Trevor’s voice loops in my skull like a scratched record:
“We understand things have been difficult. Claudia leaving. The QI project—”
“I’m fine, sir.”
“Good. Just remember. Your personal life stays outside these walls. Don’t let it bleed into your work.”
Ah yes. A warning disguised as empathy. Classic upper-management playbook.
Page one: Smile.
Page two: Threaten nicely.
I nodded. Stiff. Professional. Left the room before I could say something they’d one day quote in a disciplinary meeting.
My plan is simple:
Get to my office.
Grab my bag.
Go home.
Drown the entire week in a bottle of something that doesn’t taste like compromise.
I round the corner, already loosening my collar and telling myself the world can wait until Monday—right as my secretary bolts to her feet.

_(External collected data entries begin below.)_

Lemma fetch_products_fails (e : exn) (n : nat) :
  up n (hubspot GET "/crm/v3/objects/products") = Raise e ->
  fetch_products up api_key n = (Raise e, S n).
Proof.
  intros H. unfold fetch_products. erewrite bind_Raise; [reflexivity|].
  unfold _hubspot_get, call. by rewrite <- H.
Qed.

(** Once the catalog is read and the quote created, the assembler is the
    loop over the services followed by the quote URL. *)
Lemma create_quote_then_line_items (services : list Service)
    (sku_to_id : gmap string json) (quote quote_id : json) (n n1 : nat) :
  fetch_products up api_key n = (Ret sku_to_id, n1) ->
  up n1 (hubspot POST "/crm/v3/objects/quotes") = Ret quote ->
  getitem quote "id" = Ret quote_id ->
  create_quote_and_line_items up api_key portal_id deal_id company_name services
    exec_summary preview n
  = bind (create_line_items up api_key quote_id sku_to_id services)
         (fun _ => ret ("https://app.hubspot.com/contacts/" +:+ portal_id +:+
                        "/record/0-115/" +:+ str quote_id)) (S n1).
Proof.
  intros Hp Hq Hid. unfold create_quote_and_line_items.
  rewrite (bind_Ret _ _ _ _ _ Hp).
  erewrite bind_Ret; [|unfold _hubspot_post, call; by rewrite <- Hq].
  erewrite bind_Ret; [|unfold lift; by rewrite Hid].
  reflexivity.
Qed.

Lemma assemble_HTTPError (services : list Service) (msg : string) (n k : nat) :
  create_quote_and_line_items up api_key portal_id deal_id company_name services
    exec_summary preview n = (Raise (HTTPError msg), k) ->
  assembly_failed up api_key portal_id deal_id company_name services total
    exec_summary preview msg n k.
Proof. intros H. unfold assembly_failed, assemble. by rewrite (try_HTTPError _ _ _ _ _ _ H). Qed.

(** C3, as the code has it. Nothing is caught inside the quote assembly: an
    HTTP failure of the product-catalog lookup (step 1), of the quote
    creation (step 2), or of the creation or the association of the line
    item of any selected service (step 3) ends the run with the failure
    result "HubSpot error creating quote". What is tolerated is a selected
    service whose sku has no usable product id: it is skipped without a
    call. *)
Theorem quote_assembly_failures_fatal (msg : string) :
  let failed := assembly_failed up api_key portal_id deal_id company_name in
  (forall services n,
     up n (hubspot GET "/crm/v3/objects/products") = Raise (HTTPError msg) ->
     failed services total exec_summary preview msg n (S n)) /\
  (forall services sku_to_id n n1,
     fetch_products up api_key n = (Ret sku_to_id, n1) ->
     up n1 (hubspot POST "/crm/v3/objects/quotes") = Raise (HTTPError msg) ->
     failed services total exec_summary preview msg n (S n1)) /\
  (forall pre svc rest sku_to_id quote quote_id n n1 n2,
     fetch_products up api_key n = (Ret sku_to_id, n1) ->
     up n1 (hubspot POST "/crm/v3/objects/quotes") = Ret quote ->
     getitem quote "id" = Ret quote_id ->
     create_line_items up api_key quote_id sku_to_id pre (S n1) = (Ret tt, n2) ->
     billable sku_to_id svc = true ->
     (up n2 (hubspot POST "/crm/v3/objects/line_items") = Raise (HTTPError msg) ->
      failed (pre ++ svc :: rest) total exec_summary preview msg n (S n2)) /\
     (forall line_item li_id,
        up n2 (hubspot POST "/crm/v3/objects/line_items") = Ret line_item ->
        getitem line_item "id" = Ret li_id ->
        up (S n2)
           (hubspot PUT ("/crm/v3/objects/quotes/" +:+ str quote_id +:+
                         "/associations/line_items/" +:+ str li_id +:+ "/67"))
        = Raise (HTTPError msg) ->
        failed (pre ++ svc :: rest) total exec_summary preview msg n (S (S n2)))) /\
  (forall quote_id sku_to_id svc rest k,
     billable sku_to_id svc = false ->
     create_line_items up api_key quote_id sku_to_id (svc :: rest) k
     = create_line_items up api_key quote_id sku_to_id rest k).
Proof.
  intros failed. split; [|split; [|split]].
  - intros services n H. apply assemble_HTTPError.
    unfold create_quote_and_line_items.
    by rewrite (bind_Raise _ _ _ _ _ (fetch_products_fails _ _ H)).
  - intros services sku_to_id n n1 Hp H. apply assemble_HTTPError.
    unfold create_quote_and_line_items. rewrite (bind_Ret _ _ _ _ _ Hp).
    erewrite bind_Raise; [reflexivity|]. unfold _hubspot_post, call. by rewrite <- H.
  - intros pre svc rest sku_to_id quote quote_id n n1 n2 Hp Hq Hid Hpre Hb.
    split; [intros H | intros line_item li_id Hpost Hli H]; apply assemble_HTTPError;
      rewrite (create_quote_then_line_items _ _ _ _ _ _ Hp Hq Hid);
      (erewrite bind_Raise; [reflexivity|]);
      rewrite create_line_items_app, (bind_Ret _ _ _ _ _ Hpre).
    + by apply create_line_items_post_fails.
    + by eapply create_line_items_put_fails.
  - intros. by apply create_line_items_skip.
Qed.

End AssemblyFailures.

(** C3, as stated, fails: with the product catalog down (step 1), with line
    items failing to be created, or with their association refused (step 3),
    the run ends in a failure result. *)
Lemma assembly_step_failures_escalate :
  run_workflow products_down example_env example_url 0
  = (Ret (Failure "HubSpot error creating quote: 503 Server Error"), 10) /\
  run_workflow line_items_down example_env example_url 0
  = (Ret (Failure "HubSpot error creating quote: 500 Server Error"), 12) /\
  run_workflow association_refused example_env example_url 0
  = (Ret (Failure "HubSpot error creating quote: 403 Client Error"), 13) /\
  classify "HubSpot error creating quote: 503 Server Error" = UpstreamError.
Proof. repeat split; by vm_compute. Qed.

Lemma quote_assembly_failures_fatal_witness :
  assembly_failed products_down "pat-na1" "123" "456" (JStr "Acme")
    [SALESOPS; CRM] 5000 "<h3>Plan</h3>" "<h3>Plan</h3>" "503 Server Error" 9 10 /\
  assembly_failed line_items_down "pat-na1" "123" "456" (JStr "Acme")
    ([] ++ SALESOPS :: [CRM]) 5000 "<h3>Plan</h3>" "<h3>Plan</h3>"
    "500 Server Error" 9 12.
Proof.
  split.
  - apply (proj1 (quote_assembly_failures_fatal products_down "pat-na1" "123"
                    "456" (JStr "Acme") 5000%Z "<h3>Plan</h3>" "<h3>Plan</h3>"
                    "503 Server Error")).
    by vm_compute.
  - destruct (proj2 (quote_assembly_failures_fatal line_items_down "pat-na1"
                       "123" "456" (JStr "Acme") 5000%Z "<h3>Plan</h3>"
                       "<h3>Plan</h3>" "500 Server Error")) as (_ & H3 & _).
    refine (proj1 (H3 [] SALESOPS [CRM]
                     (list_to_map [("CGO-CRM", JStr "9001");
                                   ("CGO-SALESOPS", JStr "9002");
                                   ("CGO-MKTOPS", JStr "9003")])
                     (JObj [("id", JStr "777")]) (JStr "777") 9 10 11
                     _ _ _ _ _) _); by vm_compute.
Defined.

(** ** From the transcripts to the result *)

Section Proposal.

Context (up : upstream) (env : Env) (deal_url : string) (n : nat)
  (api_key portal_id anthropic_key deal_id : string) (company_name : json)
  (n2 : nat).

Hypothesis Hreach :
  reaches_transcripts up env deal_url n api_key portal_id anthropic_key deal_id
    company_name n2.

(** With transcripts fetched and services selected, the run is the delivery
    of that selection. *)
Lemma run_workflow_delivers (transcripts : list json) (texts : list string)
    (services : list Service) (total : Z) (n3 : nat) :
  fetch_fathom_transcripts up api_key deal_id n2 = (Ret transcripts, n3) ->
  transcripts <> [] ->
  as_texts transcripts = Ret texts ->
  select_services texts = Ret (services, total) ->
  run_workflow up env deal_url n
  = deliver up api_key portal_id anthropic_key deal_id company_name texts
      services total n3.
Proof.
  intros Hfetch Hne Htexts Hsel.
  rewrite (run_workflow_reaches_transcripts _ _ _ _ _ _ _ _ _ _ Hreach).
  rewrite (bind_Ret _ _ _ _ _ Hfetch).
  destruct transcripts as [|t ts]; [done|]. cbn [propose].
  erewrite bind_Ret; [|unfold lift; by rewrite Htexts].
  erewrite bind_Ret; [|unfold lift; by rewrite Hsel].
  reflexivity.
Qed.

End Proposal.

(** A successful delivery reports the selection it was given and the URL of
    the quote that the quote creation answered with. *)
Lemma deliver_Success_inv (up : upstream)
    (api_key portal_id anthropic_key deal_id : string) (company_name : json)
    (texts : list string) (services : list Service) (total : Z) (n : nat)
    (quote_url : string) (cname : json) (t : Z) (names : list string) (n' : nat) :
  deliver up api_key portal_id anthropic_key deal_id company_name texts
    services total n = (Ret (Success quote_url cname t names), n') ->
  cname = company_name /\ t = total /\ names = name <$> services /\
  exists k quote quote_id,
    up k (hubspot POST "/crm/v3/objects/quotes") = Ret quote /\
    getitem quote "id" = Ret quote_id /\
    quote_url = "https://app.hubspot.com/contacts/" +:+ portal_id +:+
                "/record/0-115/" +:+ str quote_id.
Proof.
  unfold deliver. intros [(narrative & n1 & _ & H)|(msg & n1 & _ & H)]%try_Ret_inv;
    [|discriminate].
  unfold assemble in H.
  apply try_Ret_inv in H as [(url0 & n4 & Hq & H)|(msg & n4 & _ & H)]; [|discriminate].
  injection H as <- <- <- <- _. repeat split.
  unfold create_quote_and_line_items in Hq.
  apply bind_Ret_inv in Hq as (sku_to_id & k1 & _ & Hq).
  apply bind_Ret_inv in Hq as (quote & k2 & Hpost & Hq).
  apply bind_Ret_inv in Hq as (quote_id & k3 & Hid & Hq).
  apply bind_Ret_inv in Hq as ([] & k4 & _ & Hq).
  injection Hq as <- _. exists k1, quote, quote_id.
  unfold _hubspot_post, call in Hpost. unfold lift in Hid.
  injection Hpost as Hpost _. injection Hid as Hid _. done.
Qed.

(** In no transcript does any sku qualify exactly when the recommendation
    is empty. *)
Lemma recommend_services_empty (texts : list string) :
  all_skus texts = ∅ <-> fst (recommend_services texts) = [].
Proof.
  unfold recommend_services. split.
  - intros ->. reflexivity.
  - destruct (Nat.leb_spec 4 (size (all_skus texts))) as [H|H]; [discriminate|].
    cbn [fst]. intros Hnil. apply set_eq. intros k. split; [|set_solver].
    intros Hk. destruct (all_skus_in_catalog _ _ Hk) as (_ & s & Hs & <-).
    assert (s ∈ filter (fun s => sku s ∈ all_skus texts) SERVICES) as Hin
      by by apply list_elem_of_filter.
    rewrite Hnil in Hin. by apply elem_of_nil in Hin.
Qed.

(** C9, as the code has it. When no sku qualifies, so that
    [recommend_services] returns the empty selection, the orchestrator
    selects the single default service, the first catalog entry: Marketing
    Operations Consulting, an individual service priced below the bundle
    and not a low tier, no individual service being priced higher. Its
    price 3000 is the total; the run proceeds with exactly this selection,
    and a successful result reports it. *)
Theorem empty_recommendation_falls_back (up : upstream) (env : Env)
    (deal_url : string) (n : nat)
    (api_key portal_id anthropic_key deal_id : string) (company_name : json)
    (n2 : nat) (transcripts : list json) (texts : list string) (n3 : nat) :
  reaches_transcripts up env deal_url n api_key portal_id anthropic_key deal_id
    company_name n2 ->
  fetch_fathom_transcripts up api_key deal_id n2 = (Ret transcripts, n3) ->
  transcripts <> [] ->
  as_texts transcripts = Ret texts ->
  fst (recommend_services texts) = [] ->
  select_services texts = Ret ([MKTOPS], price MKTOPS) /\
  SERVICES !! 0 = Some MKTOPS /\
  sku MKTOPS <> sku BUNDLE /\ (price MKTOPS < price BUNDLE)%Z /\
  Forall (fun s => sku s <> sku BUNDLE -> (price s <= price MKTOPS)%Z) SERVICES /\
  run_workflow up env deal_url n
  = deliver up api_key portal_id anthropic_key deal_id company_name texts
      [MKTOPS] (price MKTOPS) n3 /\
  forall quote_url cname total names n',
    run_workflow up env deal_url n
    = (Ret (Success quote_url cname total names), n') ->
    total = 3000%Z /\ names = ["Marketing Operations Consulting"].
Proof.
  intros Hreach Hfetch Hne Htexts Hempty.
  assert (select_services texts = Ret ([MKTOPS], price MKTOPS)) as Hsel.
  { unfold select_services. destruct (recommend_services texts) as [services total].
    cbn [fst] in Hempty. by subst services. }
  pose proof (run_workflow_delivers _ _ _ _ _ _ _ _ _ _ Hreach _ _ _ _ _
                Hfetch Hne Htexts Hsel) as Hrun.
  split; [done|]. split; [done|]. split; [done|]. split; [done|].
  split; [apply (bool_decide_unpack _); by vm_compute|]. split; [done|].
  intros quote_url cname total names n' H. rewrite Hrun in H.
  by apply deliver_Success_inv in H as (_ & -> & -> & _).
Qed.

“Dr. Han, you have a call. Line one.”
“I’m off shift now. Take a message.”
She winces. “He’s been calling non-stop.”
I pause. “Who?”
“Mr. Leithon Morgans.”
I stop. Frown.
Jordie’s Leith. The billionaire best friend. Known for dramatic helicopter entrances, tailored suits, and a resting face that says, “You don’t earn this jawline by tolerating peasants.”
What the hell could he possibly want from me?
I sigh. Muted. Tired. I step into my office and jab the flashing button.
“Mr. Morgans, I think you’ve called the wrong department. Donations go through—”
“Callum Han. Brilliant.” The voice on the other end is smooth, edged with irritation. “Look, I don’t make a habit of calling people I’ve met once and barely tolerated, much less groveling for help, so consider that your first and only clue that this is important.”
“What do you want?”
A beat. A breath.
Then, “Callum, I need you to do me a solid.”
Of course. Of course this is how my week ends.